### Exercise instructions
Below this line is a set of entries; quote exactly the lines from the line that contains "Raise (e : exn)." to the line that contains "(at level 61, c", both lines included.

### Data for this task
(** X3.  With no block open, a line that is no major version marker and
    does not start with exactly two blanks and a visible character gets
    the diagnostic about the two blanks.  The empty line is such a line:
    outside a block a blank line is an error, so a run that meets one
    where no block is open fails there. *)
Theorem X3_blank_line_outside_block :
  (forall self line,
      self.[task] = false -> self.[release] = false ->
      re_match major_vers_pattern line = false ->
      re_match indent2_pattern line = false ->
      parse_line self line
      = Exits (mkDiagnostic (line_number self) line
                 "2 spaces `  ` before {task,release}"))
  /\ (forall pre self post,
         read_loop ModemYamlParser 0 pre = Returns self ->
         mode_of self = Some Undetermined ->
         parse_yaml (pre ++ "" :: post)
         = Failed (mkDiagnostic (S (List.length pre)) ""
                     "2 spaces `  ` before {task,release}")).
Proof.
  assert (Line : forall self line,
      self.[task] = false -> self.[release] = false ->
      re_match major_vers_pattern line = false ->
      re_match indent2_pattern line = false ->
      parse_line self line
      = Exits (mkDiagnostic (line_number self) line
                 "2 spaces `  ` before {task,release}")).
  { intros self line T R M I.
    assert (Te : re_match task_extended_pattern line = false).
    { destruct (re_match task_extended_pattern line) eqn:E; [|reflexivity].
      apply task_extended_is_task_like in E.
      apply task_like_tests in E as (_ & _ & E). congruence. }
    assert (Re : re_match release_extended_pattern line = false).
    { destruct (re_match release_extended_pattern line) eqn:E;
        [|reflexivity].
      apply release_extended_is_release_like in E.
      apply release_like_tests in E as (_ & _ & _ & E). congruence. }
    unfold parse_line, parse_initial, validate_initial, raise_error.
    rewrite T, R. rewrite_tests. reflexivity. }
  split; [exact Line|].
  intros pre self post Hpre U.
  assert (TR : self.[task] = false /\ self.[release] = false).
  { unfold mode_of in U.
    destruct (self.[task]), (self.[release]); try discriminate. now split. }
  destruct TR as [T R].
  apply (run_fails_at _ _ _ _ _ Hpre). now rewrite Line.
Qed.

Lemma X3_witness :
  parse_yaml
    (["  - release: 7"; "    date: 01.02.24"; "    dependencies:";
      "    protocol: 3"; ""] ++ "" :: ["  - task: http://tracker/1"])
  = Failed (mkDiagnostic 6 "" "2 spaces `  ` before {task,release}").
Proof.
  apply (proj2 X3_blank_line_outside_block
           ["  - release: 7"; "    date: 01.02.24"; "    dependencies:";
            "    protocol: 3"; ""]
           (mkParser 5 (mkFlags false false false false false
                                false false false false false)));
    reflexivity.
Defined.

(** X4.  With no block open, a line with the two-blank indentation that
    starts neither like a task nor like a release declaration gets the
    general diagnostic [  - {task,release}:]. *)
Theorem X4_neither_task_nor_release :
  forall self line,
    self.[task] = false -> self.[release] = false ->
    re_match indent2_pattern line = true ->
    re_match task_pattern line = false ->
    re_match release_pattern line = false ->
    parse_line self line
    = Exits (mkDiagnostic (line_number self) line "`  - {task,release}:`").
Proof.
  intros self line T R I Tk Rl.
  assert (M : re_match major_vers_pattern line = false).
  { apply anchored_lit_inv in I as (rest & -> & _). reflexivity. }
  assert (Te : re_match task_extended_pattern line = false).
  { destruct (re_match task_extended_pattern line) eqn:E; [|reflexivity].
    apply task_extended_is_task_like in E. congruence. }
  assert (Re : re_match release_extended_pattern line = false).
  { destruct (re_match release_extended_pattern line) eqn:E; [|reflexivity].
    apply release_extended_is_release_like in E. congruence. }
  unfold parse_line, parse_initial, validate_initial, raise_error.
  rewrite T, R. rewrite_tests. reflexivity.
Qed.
---
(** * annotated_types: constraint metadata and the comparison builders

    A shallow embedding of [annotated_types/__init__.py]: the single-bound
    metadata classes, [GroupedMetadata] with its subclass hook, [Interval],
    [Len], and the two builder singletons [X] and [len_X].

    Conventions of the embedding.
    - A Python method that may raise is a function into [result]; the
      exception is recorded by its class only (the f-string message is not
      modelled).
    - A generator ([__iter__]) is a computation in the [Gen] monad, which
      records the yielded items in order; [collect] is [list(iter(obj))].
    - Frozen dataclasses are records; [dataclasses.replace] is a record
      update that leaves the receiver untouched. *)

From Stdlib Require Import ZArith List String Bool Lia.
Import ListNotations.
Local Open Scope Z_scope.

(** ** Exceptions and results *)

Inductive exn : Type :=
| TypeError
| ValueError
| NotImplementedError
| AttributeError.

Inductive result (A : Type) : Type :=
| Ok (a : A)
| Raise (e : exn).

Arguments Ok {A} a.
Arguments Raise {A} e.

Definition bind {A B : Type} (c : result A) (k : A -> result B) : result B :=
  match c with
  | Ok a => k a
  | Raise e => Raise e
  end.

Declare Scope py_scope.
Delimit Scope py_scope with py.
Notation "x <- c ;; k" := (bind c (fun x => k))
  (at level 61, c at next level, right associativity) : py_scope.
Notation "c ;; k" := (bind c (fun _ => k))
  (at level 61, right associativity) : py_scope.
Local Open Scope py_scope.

### Reply
| Raise (e : exn).

Arguments Ok {A} a.
Arguments Raise {A} e.

Definition bind {A B : Type} (c : result A) (k : A -> result B) : result B :=
  match c with
  | Ok a => k a
  | Raise e => Raise e
  end.

Declare Scope py_scope.
Delimit Scope py_scope with py.
Notation "x <- c ;; k" := (bind c (fun x => k))
  (at level 61, c at next level, right associativity) : py_scope.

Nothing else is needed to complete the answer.